(Image: AAP/Dean Lewins/Private Media)

Sharma chameleon Dave Sharma has an interesting pitch to the voters of Wentworth: vote for me or you’ll have to deal with my awful, awful colleagues. Speaking to The Daily Telegraph about the Climate 200 independents targeting the more socially progressive and climate change action responsive end of the Liberal vote, Sharma seems surprised to find they’ve targeted government seats with “moderate Liberals”:

If this movement succeeds in a broad sense, and it may, you’ll end up I think with a Liberal Party that’s less progressive and less moderate because those people will all be gone and it looks more like the Republican Party in the United States.

Do people really want that? Or do they want progressive, thoughtful, economically conservative, socially liberal members of the Liberal Party in Parliament? That’s what people really have to grapple with here.

Rolling in the deepfake I suspect I’m not the only one who has been waiting for this. With deepfake videos becoming more common and more accurate, it seemed only a matter of time before they stopped being used to make Tom Cruise (except it’s not really Tom Cruise) play golf or, let’s be honest, pornography, and become about deeply consequential matters of state.

So it is, via Vice, that Ukraine President Volodymyr Zelenskyy came to surrender to Russia in a video that went viral:

Dear Ukrainians! Dear defenders! Being president was not so easy. I have to make difficult decisions. At first I decided to return Donbass. It’s time to look in the eye. It didn’t work out. It only got worse. Much worse. There is no more tomorrow. At least in me. And now I decide to say goodbye to you. I advise you to lay down your arms and return to your families. You should not die in this war. I advise you to live, and I’m going to do the same…

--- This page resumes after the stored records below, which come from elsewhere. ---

Lemma bulk_to_spec t u s :
  ∃ m mem, bulk_to t u s = with_phys mem (put_msg u m s) ∧ same_payload (msg s u) m ∧
    attached_handle m = attached_handle (msg s u) ∧ attached_cap m = attached_cap (msg s u).
Proof.
  unfold bulk_to, ipc_transfer_bulk. destruct (_ =? 0).
  { exists (msg s u), (phys s). by split_and!. }
  destruct (ipc_buffer (th s t)); [destruct (ipc_buffer (th s u))|];
    (do 2 eexists; split; [reflexivity|by split_and!]).
Qed.

(** The message of [t] is in the hands of [u], which runs again. *)
Record handed t u s s' : Prop := Handed {
  hd_msg   : same_payload (msg s t) (msg s' u) ∧ ipc_msg_ready (ip s') u = true;
  hd_other : ∀ v, v ≠ u → msg s' v = msg s v;
  hd_wake  : sch (ip s') = task_wakeup u (sch (ip s));
  hd_refs  : trefs (ip s') = upd_fn (trefs (ip s)) u (trefs (ip s) u - 1);
  hd_th    : (∀ v, v ≠ u → th s' v = th s v) ∧ ∃ slot, th s' u = put_slot slot (th s u);
  hd_rps   : rps s' = rps s;
}.

(** What the receiver got of the capability the message carried; [g] is the field
    of the message that tells it. *)
Definition carried_in (g : ipc_stage → Z) u (x : xfer) s s' : Prop :=
  match x with
  | None => g (msg s' u) = IRIS_MSG_NO_CAP ∧ kshrinks (kc s) (kc s')
  | Some c => ∃ κ, deliver_post s u (cap_obj c) (cap_rights c) (cap_badge c) (Some (cap_src_cn c)) (cap_src_idx c)
                     (g (msg s' u)) κ ∧ kshrinks κ (kc s')
  end.
Abbreviation carried := (carried_in attached_cap).

(** The message staged for [u] changed, and its receive slot. *)
Record hand_frame u s s' : Prop := HandFrame {
  hf_th  : (∀ v, v ≠ u → th s' v = th s v) ∧ ∃ slot, th s' u = put_slot slot (th s u);
  hf_msg : (∀ v, v ≠ u → msg s' v = msg s v) ∧ same_payload (msg s u) (msg s' u);
  hf_ip  : sch (ip s') = sch (ip s) ∧ trefs (ip s') = trefs (ip s) ∧ eps (ip s') = eps (ip s) ∧
           ep_next (ip s') = ep_next (ip s) ∧ blocking_ep (ip s') = blocking_ep (ip s) ∧
           ipc_msg_ready (ip s') = ipc_msg_ready (ip s) ∧ ipc_ep_closed (ip s') = ipc_ep_closed (ip s);
  hf_rps : rps s' = rps s;
}.

Lemma hand_frame_q u s s' : hand_frame u s s' → q_same (ip s) (ip s').
Proof.
  intros [_ _ (E1 & E2 & E3 & E4 & E5 & _) _]. split; [exact E3|]. split; [exact E4|]. split; [exact E5|].
  unfold st. rewrite E1, E2. by split.
Qed.

Lemma put_slot_id e : put_slot (ep_recv_slot e) e = e.
Proof. by destruct e. Qed.

Section send.
Context (W : world) (HW : world_ok W).

(** The capability of a message goes to [u]: the locals of the stage are spent. *)
Lemma hand_cap g ll la u (x : xfer) (f : Z → staged → ipc_stage → ipc_stage) s :
  acct W (xl x ++ ll) (xa x ++ la) s → (length ll ≤ 4)%nat → (length la ≤ 4)%nat → root_ok W s u →
  (∀ v c m, same_payload m (f v c m) ∧ g (f v c m) = v) →
  g (msg s u) = IRIS_MSG_NO_CAP →
  returns (match x with
           | None => Ret s
           | Some c =>
               '(v, s) ← deliver_to u (Some (cap_obj c)) (cap_rights c) (cap_badge c)
                           (Some (cap_src_cn c)) (cap_src_idx c) s;
               let s := put_msg u (f v c (msg s u)) s in
               drop_src (Some (cap_src_cn c)) s
           end) (λ s', acct W ll la s' ∧ carried_in g u x s s' ∧ hand_frame u s s').
Proof.
  intros Ha H1 H2 Hr Hf Hc. destruct x as [c|].
  2: { split; [exact Ha|]. split; [by split|]. split; try done. split; [done|]. exists (ep_recv_slot (th s u)). by rewrite put_slot_id. }
  cbn [xl xa app] in Ha. apply returns_bind.
  eapply returns_mono; [eapply (deliver_acct W HW _ _ u); [exact Ha|simpl; lia|simpl; lia|exact Hr]|].
  intros [v s1] (A1 & [slot Hs1] & Hp). cbv zeta.
  assert (acct W (cap_src_cn c :: ll) (cap_src_cn c :: la) (put_msg u (f v c (msg s1 u)) s1)) as A2
    by (apply acct_sch; [exact A1|reflexivity]).
  eapply returns_mono; [apply (drop_src_acct W HW ll la (Some _) _ A2)|].
  intros s2 (A3 & K & Hs). split; [exact A3|]. destruct (Hf v c (msg s1 u)) as [Hpl Hv].
  assert (msg s1 = msg s) as Hm1 by (rewrite Hs1; reflexivity).
  split.
  - exists (kc s1). split; [|exact Hs]. rewrite K. unfold msg at 1, put_msg, on_ip. cbn [ip with_ip with_kc with_msg ipc_msg].
    by rewrite upd_fn_same, Hv.
  - rewrite K, Hs1. unfold msg in Hpl |- *. rewrite Hs1 in Hpl. split; cbn; try done.
    + split; [intros w Hw; by rewrite upd_fn_other|]. exists slot. by rewrite upd_fn_same.
    + split; [intros w Hw; by rewrite upd_fn_other|]. rewrite upd_fn_same. exact Hpl.
Qed.
Lemma carried_mono g u x s s1 s2 :
  carried_in g u x s s1 → kshrinks (kc s1) (kc s2) → g (msg s2 u) = g (msg s1 u) → carried_in g u x s s2.
Proof.
  intros Hc Hs Hm. unfold carried_in in *. rewrite Hm. destruct x as [c|].
  - destruct Hc as (κ & Hp & Hk). exists κ. split; [exact Hp|]. etransitivity; [exact Hk|exact Hs].
  - destruct Hc as [Hc Hk]. split; [exact Hc|]. etransitivity; [exact Hk|exact Hs].
Qed.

Except, of course, he didn’t — it’s a deepfake, and not a fantastically convincing one at that. Zelenskyy’s neck doesn’t really fit his body and stays eerily still throughout. At the same time, Ukraine’s Channel 24 TV and website have been taken off the air by what they say is a hack. It’s worth noting that Russia has been targeting Ukraine’s infrastructure with cyber attacks for years, as sketched in the opening chapters of The New York Times cybersecurity reporter Nicole Perlroth’s This Is How They Tell Me the World Ends.

The standard we walk past The sudden death of 52-year-old ALP senator Kimberley Kitching has been taken up enthusiastically as material for factional point-scoring by various groups as Crikey covered yesterday — and the result of this approach is clear: The Australian uses it as a way to paint Labor as weak on China, and today we get Pauline Hanson telling the Oz (just between the two of them, we assume): “Kimberley opened up to me [regarding her alleged bullying within Labor]. She knew it wouldn’t go any further than me.”

Still, it does catch the breath to hear Prime Minister Scott Morrison jumping in to take these talking points up: “These are distressing claims and I don’t think they can just be dismissed,” he said to reporters in Perth yesterday.

Liberal women Julia Banks, Lucy Gichuhi, Linda Reynolds, Kelly O’Dwyer and Julie Bishop all spoke about bullying within the party after the leadership spill that delivered Morrison to the office. He has a fantastic talent for implying women who cross him are going through some kind of mental health issue. It was just last year that the toxic workplace that is Parliament House and Morrison’s catastrophic handling of it dominated the news for months.